### What the exercise asks
Word for word, restate the lines from the start of the data down to the line with "Definition LastRecordOffset (r", both included.

[Records from a data collection]
++++++++++

(** [Some (record, scratch, reader)]: [record] is [None] when the function returns
    false; [None] when the fuel does not do. *)
Definition ReadRecord (fuel : nat) (r : Reader F) (scratch : list byte)
  : option (option (list byte) * list byte * Reader F) :=
  let loop r := read_record_loop fuel r (mk_rr false 0 [] []) in
  if last_record_offset r <? initial_offset r then
    let '(found, r) := SkipToInitialBlock r in
    if negb found then Some (None, scratch, r) else loop r
  else loop r.

Definition LastRecordOffset (r : Reader F) : Z := last_record_offset r.
End Reading.

(** * Reference: the bytes of a record *)

Definition phys (t : Z) (payload : list byte) : list byte :=
  EncodeFixed32 (Mask (Value (z2b t :: payload))) ++
  [z2b (size payload mod 256); z2b (size payload / 256); z2b t] ++ payload.

(** The padding of a block that has no room for a header, and the offset after
    it. *)
Definition pad_at (o : Z) : list byte :=
  if kBlockSize - o <? kHeaderSize then replicate (Z.to_nat (kBlockSize - o)) x00 else [].
Definition start_at (o : Z) : Z := if kBlockSize - o <? kHeaderSize then 0 else o.

(** The bytes appended for [data] from offset [o] of a block, and the offset
    reached. *)
Fixpoint rec_bytes (fuel : nat) (begin : bool) (o : Z) (data : list byte) : list byte * Z :=
  match fuel with
  | O => ([], o)
  | S fuel =>
      let o1 := start_at o in
      let n := Z.min (size data) (kBlockSize - o1 - kHeaderSize) in
      let rest := drop (Z.to_nat n) data in
      let out := pad_at o ++ phys (fragment_type begin (size data =? n))
                               (take (Z.to_nat n) data) in
      if size rest >? 0 then
        let '(bs, o') := rec_bytes fuel false (o1 + kHeaderSize + n) rest in (out ++ bs, o')
      else (out, o1 + kHeaderSize + n)
  end.

Definition record_bytes (o : Z) (data : list byte) : list byte * Z :=
  rec_bytes (length data + 2) true o data.

Fixpoint log_bytes (o : Z) (rs : list (list byte)) : list byte * Z :=
  match rs with
  | [] => ([], o)
  | r :: rs =>
      let '(b, o1) := record_bytes o r in
      let '(bs, o2) := log_bytes o1 rs in (b ++ bs, o2)
  end.

(** The fuel that a record needs: a header that ends a block exactly is followed
    by an empty fragment. *)
Definition need (o : Z) (data : list byte) : nat :=
  length data + (if o =? kBlockSize - kHeaderSize then 2 else 1).

Definition in_block (o : Z) : Prop := 0 <= o <= kBlockSize.

Lemma length_phys t p : size (phys t p) = kHeaderSize + size p.
Proof.
  unfold phys, size. rewrite !length_app, length_EncodeFixed32. cbn [length].
  unfold kHeaderSize. lia.
Qed.

Lemma start_at_bound o : in_block o -> 0 <= start_at o <= kBlockSize - kHeaderSize.
Proof.
  unfold in_block, start_at, kBlockSize, kHeaderSize. intros Ho.
  destruct (Z.ltb_spec (32768 - o) (4 + 2 + 1)); lia.
Qed.

(** What an iteration leaves: the whole fragment fits the block, and when more
    is to come the block is full and less fuel is needed. *)
Lemma fragment_bounds o data :
  in_block o ->
  let o1 := start_at o in
  let n := Z.min (size data) (kBlockSize - o1 - kHeaderSize) in
  let rest := drop (Z.to_nat n) data in
  0 <= n <= size data /\ o1 + kHeaderSize + n <= kBlockSize /\
  in_block (o1 + kHeaderSize + n) /\
  size (take (Z.to_nat n) data) = n /\
  (size data = n <-> size rest = 0) /\
  (0 < size rest -> o1 + kHeaderSize + n = kBlockSize /\ (need kBlockSize rest < need o data)%nat).
Proof.
  intros Ho. cbv zeta. pose proof (start_at_bound o Ho) as Hs. pose proof (size_nonneg data).
  set (o1 := start_at o) in *. set (n := Z.min _ _).
  assert (0 <= n <= size data) by (unfold n; lia).
  rewrite size_take, size_drop_Z by lia.
  unfold in_block, kBlockSize, kHeaderSize in *.
  do 5 (split; [lia|]). intros Hr. split; [lia|]. unfold need, kBlockSize, kHeaderSize. rewrite length_drop. unfold size in *.
  change (32768 =? 32768 - (4 + 2 + 1)) with false. cbv iota.
  assert (n = 32768 - o1 - (4 + 2 + 1)) by lia.
  destruct (Z.eqb_spec o (32768 - (4 + 2 + 1))); [lia|].
  assert (0 < n); [|lia].
  unfold o1, start_at, kBlockSize, kHeaderSize in *.
  destruct (Z.ltb_spec (32768 - o) (4 + 2 + 1)); lia.
Qed.

Lemma need_record o data : (need o data <= length data + 2)%nat.
Proof. unfold need. destruct (_ =? _); lia. Qed.

(** One step of the reference, unfolded. *)
Lemma rec_bytes_S fuel begin o data :
  rec_bytes (S fuel) begin o data =
  let o1 := start_at o in
  let n := Z.min (size data) (kBlockSize - o1 - kHeaderSize) in
  let rest := drop (Z.to_nat n) data in
  let out := pad_at o ++ phys (fragment_type begin (size data =? n))
                           (take (Z.to_nat n) data) in
  if size rest >? 0 then
    let '(bs, o') := rec_bytes fuel false (o1 + kHeaderSize + n) rest in (out ++ bs, o')
  else (out, o1 + kHeaderSize + n).
Proof. reflexivity. Qed.

(** * The writer appends the reference bytes *)

Lemma type_crc_eq t payload :
  0 <= t <= 4 -> Extend (nth (Z.to_nat t) InitTypeCrc 0) 0 payload = Value (z2b t :: payload).
Proof.
  intros Ht. assert (nth (Z.to_nat t) InitTypeCrc 0 = Value [z2b t]) as ->.
  { assert (t = 0 \/ t = 1 \/ t = 2 \/ t = 3 \/ t = 4) as Hc by lia.
    destruct Hc as [->|[->|[->|[->| ->]]]]; vm_compute; reflexivity. }
  apply Extend_Value.
Qed.

Lemma fragment_type_bound b e : 1 <= fragment_type b e <= 4.
Proof. destruct b, e; vm_compute; split; discriminate. Qed.

Section Written.
Context {F : Type} `{GoodWritable F}.

(** [w] is [w0] after [bs] were appended, now at offset [o] of its block. *)
Definition wrote (w0 w : Writer F) (bs : list byte) (o : Z) : Prop :=
  contents (dest w) = contents (dest w0) ++ bs /\ block_offset w = o /\
  type_crc w = type_crc w0.

Lemma EmitPhysicalRecord_eq w t p :
  type_crc w = InitTypeCrc -> 0 <= t <= 4 -> size p < 2 ^ 16 ->
  exists w', EmitPhysicalRecord w t p = (OK, w') /\
    wrote w w' (phys t p) (block_offset w + kHeaderSize + size p).
Proof.
  intros Hcrc Ht Hp. unfold EmitPhysicalRecord. rewrite Hcrc, type_crc_eq by done.
  set (buf := _ ++ [_; _; _]).
  destruct (Append (dest w) buf) as [s1 f1] eqn:E1.
  pose proof (Append_ok (dest w) buf) as O1. pose proof (Append_contents (dest w) buf) as C1.
  rewrite E1 in O1, C1. cbn [fst snd] in O1, C1. subst s1. cbn [ok].
  cbn [dest set_dest].
  destruct (Append f1 p) as [s2 f2] eqn:E2.
  pose proof (Append_ok f1 p) as O2. pose proof (Append_contents f1 p) as C2.
  rewrite E2 in O2, C2. cbn [fst snd] in O2, C2. subst s2. cbn [ok].
  cbn [dest set_dest].
  destruct (Flush f2) as [s3 f3] eqn:E3.
  pose proof (Flush_ok f2) as O3. pose proof (Flush_contents f2) as C3.
  rewrite E3 in O3, C3. cbn [fst snd] in O3, C3. subst s3.
  eexists. split; [reflexivity|]. unfold wrote; cbn [dest block_offset type_crc set_block_offset set_dest].
  split; [|split; [lia | done]].
  rewrite C3, C2, C1. unfold buf, phys. rewrite <- !app_assoc.
  rewrite land_255, Z.shiftr_div_pow2 by lia. done.
Qed.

++++++++++

### Solution below
(** [Some (record, scratch, reader)]: [record] is [None] when the function returns
    false; [None] when the fuel does not do. *)
Definition ReadRecord (fuel : nat) (r : Reader F) (scratch : list byte)
  : option (option (list byte) * list byte * Reader F) :=
  let loop r := read_record_loop fuel r (mk_rr false 0 [] []) in
  if last_record_offset r <? initial_offset r then
    let '(found, r) := SkipToInitialBlock r in
    if negb found then Some (None, scratch, r) else loop r
  else loop r.

Definition LastRecordOffset (r : Reader F) : Z := last_record_offset r.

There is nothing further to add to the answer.